In particular I remember one night dancing in Buenos Aires when I suddenly felt myself leave the body and hover somewhere to the left of it. I was for a few moments literally suspended somewhere out in space observing my body move with exact precision and speed while I myself felt like I was doing nothing. Other times I became aware that I could sense the space through my partner’s body, as if I was able to move through them like a hand through a glove. Experiences that first were glimpses, became prolonged and I began to sense that there was some sort of volition involved on my part. As if there was a switch of some kind that sometimes got flipped. 

Things got even more interesting once I started having these experiences outside of tango. Whether it was blues, salsa, contact improv, or swing, or solo movement, they all lead to the same destination. So I started wondering whether the source of this high was actually my own body and whether I could learn to access it on my own. 

The short answer is yes (the long answer will have to be a book).

Having explored this over the past few years I have come to see this state as natural, like sleep. And like sleep, in order to achieve it, certain conditions have to be present. To sleep I have to make sure I’m lying down, I’m warm, I have a pillow under my head, it’s dark. I learned to access the dance high in a similar way by observing my body over time. I’m sure this is going to be unique for every person so it’s not important to articulate what exactly I do for myself. What is important to know is that it requires an awareness of physical, mental, and emotional spaces. My body has to be pain free and energized, my mind has to be clear about what I want, my emotions have to be positive. When those conditions are established, it really doesn’t matter who I dance with, the high is there as a default to different degrees. 

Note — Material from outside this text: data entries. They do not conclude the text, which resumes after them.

(* ===== verification/KeyMethods.v ===== *)
(** The methods of the keys that compare, print and encode them
    ([crypto/keys/secp256k1/secp256k1.go], [crypto/keys/ed25519/ed25519.go]), and
    the binding of the C library
    ([crypto/keys/secp256k1/internal/secp256k1/secp256.go] and
    [crypto/keys/secp256k1/secp256k1_cgo.go]), which replaces the pure Go keys in
    the build with libsecp256k1.

    A key is its bytes; [other] is any key, given by its type and its bytes.  The C
    functions are the class [LibSecp]; a buffer that a function fills is part of its
    result. *)
From S2P Require Import Prelude GoStrings Keys Curve Multisig Armor.

(** What [Equals] sees of another key. *)
Record AnyKey := MkAnyKey { key_Type : string; key_Bytes : bytes }.

(* ------------------------------------------------------------------ *)
(** * secp256k1 *)

Definition secp_keyType : string := "secp256k1".

Definition secp_priv_Bytes (key : bytes) : bytes := key.
Definition secp_priv_Type (key : bytes) : string := secp_keyType.
Definition secp_priv_Equals (key : bytes) (other : AnyKey) : bool :=
  bool_decide (secp_priv_Type key = key_Type other) && bytes_Equal (secp_priv_Bytes key) (key_Bytes other).
Definition secp_priv_MarshalAmino (key : bytes) : bytes := key.
Definition secp_priv_MarshalAminoJSON (key : bytes) : bytes := secp_priv_MarshalAmino key.
Definition secp_priv_UnmarshalAminoJSON (bz : bytes) : res bytes := secp_priv_UnmarshalAmino bz.

Definition secp_pub_Bytes (key : bytes) : bytes := key.
Definition secp_pub_Type (key : bytes) : string := secp_keyType.
Definition secp_pub_Equals (key : bytes) (other : AnyKey) : bool :=
  bool_decide (secp_pub_Type key = key_Type other) && bytes_Equal (secp_pub_Bytes key) (key_Bytes other).
Definition secp_pub_MarshalAmino (key : bytes) : bytes := key.
Definition secp_pub_MarshalAminoJSON (key : bytes) : bytes := secp_pub_MarshalAmino key.
Definition secp_pub_UnmarshalAminoJSON (bz : bytes) : res bytes := secp_UnmarshalAmino bz.
Definition secp_pub_String (key : bytes) : string := "PubKeySecp256k1{" +:+ hex_upper key +:+ "}".

(* ------------------------------------------------------------------ *)
(** * ed25519 *)

Definition ed_keyType : string := "ed25519".

Definition ed_priv_Bytes (key : bytes) : bytes := key.
Definition ed_priv_Type (key : bytes) : string := ed_keyType.
Definition ed_priv_Equals (key : bytes) (other : AnyKey) : bool :=
  bool_decide (ed_priv_Type key = key_Type other) && bytes_Equal (ed_priv_Bytes key) (key_Bytes other).
Definition ed_priv_MarshalAmino (key : bytes) : bytes := key.
Definition ed_priv_MarshalAminoJSON (key : bytes) : bytes := ed_priv_MarshalAmino key.
Definition ed_priv_UnmarshalAminoJSON (bz : bytes) : res bytes := ed_priv_UnmarshalAmino bz.

Definition ed_pub_Bytes (key : bytes) : bytes := key.
Definition ed_pub_Type (key : bytes) : string := ed_keyType.
Definition ed_pub_Equals (key : bytes) (other : AnyKey) : bool :=
  bool_decide (ed_pub_Type key = key_Type other) && bytes_Equal (ed_pub_Bytes key) (key_Bytes other).
Definition ed_pub_MarshalAmino (key : bytes) : bytes := key.
Definition ed_pub_MarshalAminoJSON (key : bytes) : bytes := ed_pub_MarshalAmino key.
Definition ed_pub_UnmarshalAminoJSON (bz : bytes) : res bytes := ed_UnmarshalAmino bz.
Definition ed_pub_String (key : bytes) : string := "PubKeyEd25519{" +:+ hex_upper key +:+ "}".

(* ------------------------------------------------------------------ *)
(** * Properties *)

(** Decoding by size: what both steps of every [UnmarshalAmino] do. *)
Lemma sized_decode (n : Z) (e : string) (k : bytes) :
  (is_ok (if negb (len k =? n) then Err e else Ok k) = true <-> len k = n) /\
  (len k = n -> (if negb (len k =? n) then Err e else Ok k) = Ok k).
Proof. destruct (Z.eqb_spec (len k) n); cbn; naive_solver. Qed.

Lemma typed_equal (t : string) (k : bytes) (other : AnyKey) :
  bool_decide (t = key_Type other) && bytes_Equal k (key_Bytes other) = true <-> other = MkAnyKey t k.
Proof. unfold bytes_Equal. rewrite andb_true_iff, !bool_decide_eq_true. destruct other; cbn. naive_solver. Qed.

(** Keys of the right sizes survive amino, as binary and as JSON, and keys of any
    other size are refused; two keys are equal exactly when their types and bytes
    are. *)
Theorem keys_amino :
  (forall k, secp_priv_UnmarshalAmino (secp_priv_MarshalAmino k) = secp_priv_UnmarshalAminoJSON (secp_priv_MarshalAminoJSON k) /\
     (is_ok (secp_priv_UnmarshalAmino k) = true <-> len k = 32) /\ (len k = 32 -> secp_priv_UnmarshalAmino (secp_priv_MarshalAmino k) = Ok k)) /\
  (forall k, (is_ok (secp_UnmarshalAmino k) = true <-> len k = 33) /\ (len k = 33 -> secp_pub_UnmarshalAminoJSON (secp_pub_MarshalAminoJSON k) = Ok k)) /\
  (forall k, (is_ok (ed_priv_UnmarshalAmino k) = true <-> len k = 64) /\ (len k = 64 -> ed_priv_UnmarshalAminoJSON (ed_priv_MarshalAminoJSON k) = Ok k)) /\
  (forall k, (is_ok (ed_UnmarshalAmino k) = true <-> len k = 32) /\ (len k = 32 -> ed_pub_UnmarshalAminoJSON (ed_pub_MarshalAminoJSON k) = Ok k)) /\
  (forall k other, secp_priv_Equals k other = true <-> other = MkAnyKey "secp256k1" k) /\
  (forall k other, secp_pub_Equals k other = true <-> other = MkAnyKey "secp256k1" k) /\
  (forall k other, ed_priv_Equals k other = true <-> other = MkAnyKey "ed25519" k) /\
  (forall k other, ed_pub_Equals k other = true <-> other = MkAnyKey "ed25519" k).
Proof.
  split_and!; intros.
  - split; [reflexivity | apply sized_decode].
  - apply sized_decode.
  - apply sized_decode.
  - apply sized_decode.
  - apply (typed_equal "secp256k1").
  - apply (typed_equal "secp256k1").
  - apply (typed_equal "ed25519").
  - apply (typed_equal "ed25519").
Qed.

(* ------------------------------------------------------------------ *)
(** * The C library *)

Class LibSecp := {
  ec_seckey_verify : bytes -> Z;
  (** [ecdsa_sign_recoverable] of message and key with the default nonces, and
      the compact serialization of its signature: 64 bytes and the recovery id. *)
  ecdsa_sign_recoverable : bytes -> bytes -> Z * (bytes * Z);
  ext_ecdsa_recover : bytes -> bytes -> Z * bytes;
  ext_ecdsa_verify : bytes -> bytes -> bytes -> Z;
  (** [ext_reencode_pubkey] into a buffer of the given length. *)
  ext_reencode_pubkey : Z -> bytes -> Z * bytes;
}.
(** The documented behaviour of the library: compact signatures have 64 bytes and
    a recovery id below 4 and verify under the key of the signer, which can be
    recovered from them; public keys have 33 or 65 bytes. *)
Class LibSecpLaws `{L : LibSecp} (pubkey : bytes -> bytes) : Prop := {
  sign_compact msg key sig recid : ecdsa_sign_recoverable msg key = (1, (sig, recid)) ->
    length sig = 64%nat /\ 0 <= recid < 4 /\ ext_ecdsa_verify sig msg (pubkey key) = 1 /\
    fst (ext_ecdsa_recover (sig ++ [recid]) msg) = 1;
  sign_result msg key : fst (ecdsa_sign_recoverable msg key) = 0 \/ fst (ecdsa_sign_recoverable msg key) = 1;
  verify_key_size sig msg key : length key <> 33%nat -> length key <> 65%nat -> ext_ecdsa_verify sig msg key = 0;
  pubkey_size key : length (pubkey key) = 33%nat;
}.

Section Cgo.
Context `{LibSecp}.

Definition ErrInvalidMsgLen : string := "invalid message length, need 32 bytes".
Definition ErrInvalidSignatureLen : string := "invalid signature length".
Definition ErrInvalidRecoveryID : string := "invalid signature recovery id".
Definition ErrInvalidKey : string := "invalid private key".
Definition ErrSignFailed : string := "signing failed".
Definition ErrRecoverFailed : string := "recovery failed".

Definition checkSignature (sig : bytes) : res unit :=
  if negb (len sig =? 65) then Err ErrInvalidSignatureLen else
  if 4 <=? nth 64 sig 0 then Err ErrInvalidRecoveryID else Ok tt.
Definition cgo_Sign (msg seckey : bytes) : res bytes :=
  if negb (len msg =? 32) then Err ErrInvalidMsgLen else
  if negb (len seckey =? 32) then Err ErrInvalidKey else
  if negb (ec_seckey_verify seckey =? 1) then Err ErrInvalidKey else
  let '(r, (sig, recid)) := ecdsa_sign_recoverable msg seckey in
  if r =? 0 then Err ErrSignFailed else
  let sig := go_copy (zeros 65) sig in
  Ok (<[64%nat := wrap_u8 recid]> sig).
Definition RecoverPubkey (msg sig : bytes) : res bytes :=
  if negb (len msg =? 32) then Err ErrInvalidMsgLen else
  _ ← checkSignature sig;
  let '(r, pubkey) := ext_ecdsa_recover sig msg in
  if r =? 0 then Err ErrRecoverFailed else Ok pubkey.
Definition cgo_VerifySignature (pubkey msg signature : bytes) : bool :=
  if negb (len msg =? 32) || negb (len signature =? 64) || (len pubkey =? 0) then false else
  negb (ext_ecdsa_verify signature msg pubkey =? 0).
(** The pair of nils is [None]. *)
Definition DecompressPubkey (pubkey : bytes) : option (Z * Z) :=
  if negb (len pubkey =? 33) then None else
  let '(r, out) := ext_reencode_pubkey 65 pubkey in
  if r =? 0 then None else Some (big_SetBytes (take 32 (drop 1 out)), big_SetBytes (drop 33 out)).
Definition CompressPubkey (x y : Z) : res bytes :=
  let pubkey := Marshal S256 x y in
  let '(r, out) := ext_reencode_pubkey 33 pubkey in
  if r =? 0 then Panic "libsecp256k1 error" else Ok out.

(** The methods of the keys: [VerifySignature] is declared on the private key. *)
Definition cgo_PrivKey_Sign `{CryptoLib} (privKey msg : bytes) : res bytes :=
  rsv ← cgo_Sign (Sha256 msg) privKey;
  Ok (take (length rsv - 1) rsv).
Definition cgo_PrivKey_VerifySignature `{CryptoLib} (privKey msg sig : bytes) : bool := cgo_VerifySignature privKey (Sha256 msg) sig.
End Cgo.

(* ------------------------------------------------------------------ *)
(** * Properties *)
Section Properties.
Context `{LL : LibSecpLaws pubkey, CryptoLib}.

Lemma cgo_Sign_Ok msg key sig : cgo_Sign msg key = Ok sig -> exists rs v,
  length msg = 32%nat /\ length key = 32%nat /\ sig = rs ++ [v] /\ length rs = 64%nat /\ 0 <= v < 4 /\
  ext_ecdsa_verify rs msg (pubkey key) = 1 /\ fst (ext_ecdsa_recover sig msg) = 1.
Proof using LL.
  unfold cgo_Sign, len. destruct (Z.eqb_spec (Z.of_nat (length msg)) 32); [|done]. destruct (Z.eqb_spec (Z.of_nat (length key)) 32); [|done].
  cbn [negb]. destruct (negb _); [done|]. destruct (ecdsa_sign_recoverable msg key) as [r [rs v]] eqn:E.
  destruct (Z.eqb_spec r 0) as [|Hr]; [done|]. intros [= <-].
  assert (r = 1) as -> by (pose proof (sign_result msg key) as Hs; rewrite E in Hs; cbn in Hs; lia).
  destruct (sign_compact msg key rs v E) as (Hl & Hv & Hve & Hre).
  assert (<[64%nat := wrap_u8 v]> (go_copy (zeros 65) rs) = rs ++ [v]) as ->.
  { unfold go_copy. change (length (zeros 65)) with 65%nat. rewrite take_ge by lia. rewrite Hl.
    unfold zeros. rewrite drop_replicate. change (replicate (65 - 64) 0) with [0].
    replace 64%nat with (length rs + 0)%nat by lia. rewrite insert_app_r. unfold wrap_u8. by rewrite Z.mod_small by lia. }
  exists rs, v. split_and!; try done; lia.
Qed.

(** A signature of the library's [Sign] can be given to [RecoverPubkey], which
    accepts it; without its last byte it verifies under the public key.  The
    method of the keys signs so, but its [VerifySignature] belongs to the private
    key, whose 32 bytes are no public key: it refuses every signature. *)
Theorem cgo_signatures :
  (forall msg key sig, cgo_Sign msg key = Ok sig -> checkSignature sig = Ok tt /\ is_ok (RecoverPubkey msg sig) = true) /\
  (forall key msg sig, cgo_PrivKey_Sign key msg = Ok sig ->
     length sig = 64%nat /\ cgo_VerifySignature (pubkey key) (Sha256 msg) sig = true) /\
  (forall key msg sig, length key = 32%nat -> cgo_PrivKey_VerifySignature key msg sig = false).
Proof using LL.
  split_and!.
  - intros msg key sig E. destruct (cgo_Sign_Ok msg key sig E) as (rs & v & Hm & _ & -> & Hl & Hv & _ & Hr).
    assert (checkSignature (rs ++ [v]) = Ok tt) as Hc.
    { unfold checkSignature, len. rewrite length_app, Hl. cbn [length]. change (Z.of_nat (64 + 1) =? 65) with true. cbn [negb].
      rewrite app_nth2, Hl, Nat.sub_diag by lia. cbn [nth]. by rewrite (proj2 (Z.leb_gt 4 v)) by lia. }
    split; [exact Hc|]. unfold RecoverPubkey, len. rewrite Hm. change (Z.of_nat 32 =? 32) with true. cbn [negb]. rewrite Hc. cbn.
    destruct (ext_ecdsa_recover (rs ++ [v]) msg) as [r pk]. cbn in Hr. by subst r.
  - intros key msg sig E. unfold cgo_PrivKey_Sign in E. apply bind_Ok in E as (rsv & E & [= <-]).
    destruct (cgo_Sign_Ok _ _ _ E) as (rs & v & Hm & _ & -> & Hl & _ & Hve & _).
    rewrite length_app, Hl. change (64 + length [v] - 1)%nat with 64%nat. rewrite take_app_length' by done. split; [done|].
    unfold cgo_VerifySignature, len. rewrite Hm, Hl, (pubkey_size key), Hve. done.
  - intros key msg sig Hk. unfold cgo_PrivKey_VerifySignature, cgo_VerifySignature. destruct (_ || _ || _); [done|].
    by rewrite verify_key_size by lia.
Qed.
End Properties.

This is the state in which I find myself do most of my learning. Whatever questions I have, whatever movements have been evading me in practice, once I am in that state, the riddles solve themselves. My next logical question became, what is possible when the high is no longer a destination, but the starting point?

Lead, Follow, or Switch?

In tango, following is harder than leading. That’s not necessarily what is commonly believed, but it is the conclusion I have arrived at after a some years of doing both. 

I started out as a follower in 2009 with no intention of leading, but after a couple of years I began feeling frustrated with the lack of good leaders to dance with. And it’s rather difficult to advance your following technique dancing with leaders who have less experience than you. So I decided to challenge myself to start leading in class, but never did I think I would lead socially. It took a long time, years actually. When I eventually found myself leading at a milonga, it was with all the insecurity and self-loathing that any beginner leader experiences. I was nervous that I didn’t have enough vocabulary to make it interesting for my partner. I kicked myself mentally every time I caused my follower to trip. It was so stressful! How could anyone ever come to enjoy this? When I eventually began teaching tango it became more imperative that I bring my leading skills up to the level of my following. I wanted to get to the same essence, experience the same depth as a leader that I already felt so clearly as a follower. 

This became my objective one morning in 2016 when I was taking a leisurely stroll home with a friend at 6:30am after dancing all night. We were discussing how much tantra and tango had in common - both focus on the sacredness of the sensory experience. We also dwelled on the larger topic of conversation that kept coming up with different people throughout my 6 months in Buenos Aires. 



Some months back a long-time milonguero and a good friend of mine said “unless it is a man leading a woman, it is not tango.” He saw anything other than that combination as a derivative of tango, a tango-inspired alternative, but it was not, according to him, tango according to the definition. His view felt old-fashioned, but it was his culture, his history, his tradition. Plus, since I still led very little I couldn’t really debate the point. 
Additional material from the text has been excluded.